As she grew, she looked up to me. Margaret, for all her gruffness and disdain, was a good sister, but more of the type to take you aside and explain how to get out of trouble or why you should leave her stuff alone. For playing, for cuddling, for company, Nat turned to me, and I was more than willing. At age four, she spent hours putting barrettes in my kinky curls, wishing aloud that her own blond waterfall of smoothness was, in her words “a beautiful brown cloud.” In kindergarten, she brought me in for show-and-tell, and on Special Person’s Day, you know who was at her side. When she needed help in spelling, I took over for Mom or Dad, making up silly sentences to keep things fun. During her ballet recitals, her eyes sought me out in the audience, where I’d be beaming back at her. I called her Nattie Bumppo after the hero of The Deerslayer, pointing to her name in the book to show her how famous she was.

Thus went our childhood—Natalie perfect, me adoring, Margs gruff and a little above it all. Then, when Natalie was seventeen and I was in my junior year at William & Mary, I got a call from home. Natalie had been feeling crummy for a day or so. She was not one to complain, so when she finally admitted that her stomach hurt pretty badly, Mom called the doctor. Before they could get to the office, Nat’s appendix ruptured. The resulting appendectomy was messy, since infected fluid had spread throughout her abdomen, and she came down with peritonitis. She spiked a fever. It didn’t come down.

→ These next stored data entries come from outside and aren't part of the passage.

(** C10. After the stored record is loaded, a saved position exists only
    if the record is not marked completed and its progress exceeds 10
    seconds, and it is that progress; a record that is completed, or whose
    progress is 10 seconds or less, gives none. The resume effect seeks to
    the saved position when there is one and the element is ready, and
    leaves the element alone when there is none, so that playback starts
    at the beginning. A record that is not marked completed and whose
    progress exceeds 10 seconds does give its progress as the saved
    position, and the resume effect then seeks a ready element to it. *)
Theorem resume_only_from_eligible_record :
  (forall p,
      savedProgressAfterLoad userId episodeId movieId db = Some p ->
      exists u d,
        userId = Some u
        /\ selectHistory u episodeId movieId db = Some d
        /\ WatchRow.completed d <> Some true
        /\ WatchRow.progress d = Some p
        /\ (10 <? p)%float = true)
  /\ (forall u d,
         userId = Some u ->
         selectHistory u episodeId movieId db = Some d ->
         WatchRow.completed d = Some true
         \/ (exists p, WatchRow.progress d = Some p
                       /\ (p <=? 10)%float = true) ->
         savedProgressAfterLoad userId episodeId movieId db = None)
  /\ (forall video, resumeEffect None video = (video, None))
  /\ (forall p v,
         (2 <= Video.readyState v)%nat ->
         exists v',
           resumeEffect (Some p) (Some v) = (Some v', None)
           /\ Video.currentTime v' = p
           /\ Video.duration v' = Video.duration v
           /\ Video.paused v' = Video.paused v)
  /\ (forall u d p,
         userId = Some u ->
         JS.truthy episodeId || JS.truthy movieId = true ->
         selectHistory u episodeId movieId db = Some d ->
         WatchRow.completed d <> Some true ->
         WatchRow.progress d = Some p ->
         (10 <? p)%float = true ->
         savedProgressAfterLoad userId episodeId movieId db = Some p
         /\ forall v,
              (2 <= Video.readyState v)%nat ->
              exists v',
                resumeEffect
                  (savedProgressAfterLoad userId episodeId movieId db)
                  (Some v) = (Some v', None)
                /\ Video.currentTime v' = p).
Proof.
  split; [|split; [|split; [|split]]].
  - intros p. unfold savedProgressAfterLoad.
    destruct userId as [u|]; [|discriminate].
    destruct (JS.truthy episodeId || JS.truthy movieId); [|discriminate].
    destruct (selectHistory u episodeId movieId db) as [d|] eqn:Hsel;
      [|discriminate].
    intros H. apply loadSavedProgress_Some in H as (Hc & Hp & Hlt).
    exists u, d. repeat split; assumption.
  - intros u d -> Hsel Hbad. unfold savedProgressAfterLoad.
    destruct (JS.truthy episodeId || JS.truthy movieId); [|reflexivity].
    rewrite Hsel.
    destruct (loadSavedProgress (Some d)) as [q|] eqn:E; [|reflexivity].
    apply loadSavedProgress_Some in E as (Hc & Hp & Hlt).
    destruct Hbad as [Hdone | (p & Hp' & Hle)]; [contradiction|].
    apply leb_not_ltb in Hle. congruence.
  - intros [v|]; reflexivity.
  - intros p v Hready. unfold resumeEffect.
    apply Nat.leb_le in Hready. rewrite Hready.
    eexists. split; [reflexivity|]. repeat split.
  - intros u d p -> Hcontent Hsel Hc Hp Hlt.
    assert (Hload : savedProgressAfterLoad (Some u) episodeId movieId db
                    = Some p).
    { unfold savedProgressAfterLoad. rewrite Hcontent, Hsel.
      apply loadSavedProgress_Some. repeat split; assumption. }
    split; [exact Hload|].
    intros v Hready. rewrite Hload. unfold resumeEffect.
    apply Nat.leb_le in Hready. rewrite Hready.
    eexists. split; reflexivity.
Qed.

End Resume.

Lemma resume_only_from_eligible_record_witness :
  let row p c := WatchRow.mk "w1" "u1" None (Some "m1") (Some p)
                   (Some 5400%float) (Some c) "2024-04-30T21:00:00.000Z" in
  savedProgressAfterLoad (Some "u1") None (Some "m1") [row 8%float false] = None
  /\ savedProgressAfterLoad (Some "u1") None (Some "m1") [row 900%float true]
     = None
  /\ savedProgressAfterLoad (Some "u1") None (Some "m1") [row 900%float false]
     = Some 900%float
  /\ exists v', resumeEffect
                  (savedProgressAfterLoad (Some "u1") None (Some "m1")
                     [row 900%float false])
                  (Some (Video.mk 0%float 5400%float 4 true)) = (Some v', None)
                /\ Video.currentTime v' = 900%float.
Proof.
  intros row.
  pose proof (resume_only_from_eligible_record (Some "u1") None (Some "m1")
                [row 8%float false]) as (_ & H1 & _).
  pose proof (resume_only_from_eligible_record (Some "u1") None (Some "m1")
                [row 900%float true]) as (_ & H2 & _).
  pose proof (resume_only_from_eligible_record (Some "u1") None (Some "m1")
                [row 900%float false]) as (_ & _ & _ & _ & H3).
  destruct (H3 "u1" (row 900%float false) 900%float eq_refl eq_refl eq_refl)
    as [Hload Hseek]; [discriminate | reflexivity | reflexivity |].
  split; [|split; [|split]].
  - apply (H1 "u1" (row 8%float false)); [reflexivity | reflexivity |].
    right. exists 8%float. split; reflexivity.
  - apply (H2 "u1" (row 900%float true)); [reflexivity | reflexivity |].
    left. reflexivity.
  - exact Hload.
  - destruct (Hseek (Video.mk 0%float 5400%float 4 true)) as (v' & Hv & Ht);
      [cbn; lia|].
    exists v'. split; [exact Hv | exact Ht].
Defined.

(** ** Server switches and protected-URL answers *)

Section ProtectedFetch.

Variable P : PlayerProps.
Hypothesis paid : accessType P <> Free.
Hypothesis signedIn : user P = true.

Lemma paid_not_free : AccessType_eqb (accessType P) Free = false.
Proof using paid. destruct (accessType P); [contradiction| |]; reflexivity. Qed.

I was in my dorm room when Mom called me, nine hours away by car. “Get home as fast as you can, Grace,” she ordered tightly. Nat had been moved to the ICU, and things weren’t looking good.

My memories of that trip back home alternated between horribly vivid and completely blank. A professor drove me to Richmond International Airport. I don’t remember which professor, but I can see the dusty dashboard of his car as clearly as if I were sitting in that hot vinyl front seat right now, the crack in the windshield that flowed lazily down from its source like the Mississippi bisecting the United States. I remember weeping in the plastic seat in front of my gate, my fists clenched as the airplane crept with agonizing slowness toward the terminal. I remember my friend Julian’s face at the airport, his eyes wide with fear and compassion. My mother, swaying on her feet outside Natalie’s cubicle in the hospital, my father, gray-faced and silent, Margaret tight and hunched in the corner near the curtain that separated Natalie from the next patient.

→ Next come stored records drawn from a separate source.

(** [authenticate] on an open connection whose next frame is a non-empty
    JSON value from which [response["type"]] cannot be read. *)
Lemma authenticate_raises (m : Machine) (s : Socket) (t size : Z)
    (reply : JSON) (rest : list Arrival) (e : Exn) :
  conn m = Some s ->
  closed s = false ->
  hung_up s (now (world m)) = false ->
  inbound s = Arrives t size (Encoded reply) :: rest ->
  size <= max_size ->
  t < now (world m) + 5 ->
  has_token (self m) = true ->
  truthy reply = true ->
  getitem reply "type" = Raise e ->
  authenticate m
  = (Raise e,
     put_conn (set_inbound rest (set_outbox (outbox s ++ [auth_sent m]) s))
       (at_time (Z.max (now (world m)) t)
          (said SentAuthentication
             (put_conn (set_outbox (outbox s ++ [auth_sent m]) s) (drew m))))).
Proof.
  intros Hs Hc Hh Hi Hz Ht Hk T G.
  unfold authenticate.
  step (get_self_runs m). rewrite Hk. cbn [negb].
  step (timestamp_runs m). step (uuid4_str_runs m).
  step (send_message_ok (auth_envelope (token_json (self m)) (stamp m) (next_id m))
          (drew m) s Hs Hc Hh).
  fold (auth_sent m).
  set (s1 := set_outbox _ s). set (m1 := put_conn s1 (drew m)).
  step (print_runs SentAuthentication m1).
  assert (H1 : conn (said SentAuthentication m1) = Some s1)
    by (rewrite conn_said; eapply conn_put_conn; rewrite conn_drew; exact Hs).
  assert (Ht1 : t < now (world (said SentAuthentication m1)) + 5)
    by (subst m1; autorewrite with machine; exact Ht).
  unfold default_timeout.
  step (receive_message_frame 5 (said SentAuthentication m1) s1 t size
          (Encoded reply) rest H1 Hc Hi Hz ltac:(lia) Ht1).
  cbv zeta. unfold and_type_is. rewrite T, G.
  unfold bind, lift, ret. cbn beta iota.
  subst m1. autorewrite with machine. reflexivity.
Qed.

(** [connect] of a client with a token, once the connection is open, is
    [authenticate] followed by the reset of [reconnect_count], or by the
    report of what [authenticate] raised. *)
Lemma connect_with_token (m : Machine) script later :
  has_token (self m) = true ->
  dial (world m) = Some script :: later ->
  connect m
  = match authenticate (just_connected script later m) with
    | (Return _, m') => (Return tt, with_self (set_reconnect_count 0) m')
    | (Raise e, m') => (Raise e, said (ConnectionFailed e) m')
    | (Blocked, m') => (Blocked, m')
    end.
Proof.
  intros Hk Hd. unfold connect. step (get_self_runs m).
  step (print_runs (Connecting (url (self m))) m). unfold try_except.
  step (websockets_connect_opens (url (self m))
          (said (Connecting (url (self m))) m) script later Hd).
  erewrite (bind_return (set_self _)) by apply set_self_runs.
  erewrite (bind_return (print ConnectedOk)) by apply print_runs.
  rewrite Hk. unfold bind at 1. unfold bind at 1.
  match goal with
  | |- context [authenticate ?x] => change x with (just_connected script later m)
  end.
  destruct (authenticate (just_connected script later m)) as [[b|e|] m'];
    reflexivity.
Qed.

Lemma conn_just_connected script later (m : Machine) :
  conn (just_connected script later m) = Some (mkSocket script [] false).
Proof.
  exact (conn_opened script later (said (Connecting (url (self m))) m)).
Qed.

And I remember Natalie, lying in a bed, obscured by tubes and blankets, looking so small and alone that my heart cracked in half. I took her hand and kissed it, my tears falling on the hospital sheets. “I’m here, Nattie Bumppo,” I whispered. “I’m here.” She was too weak to answer, too sick even to open her eyes.

Outside, the doctor spoke in a somber murmur to my parents. “…Abscess…bacteria…kidney function…white count… not good.”

“Jesus God in heaven,” Margaret whispered in the corner. “Oh, shit, Grace.” Our eyes met in bleak horror at the possibility we couldn’t imagine. Our golden Natalie, the sweetest, kindest, loveliest girl in the world, dying.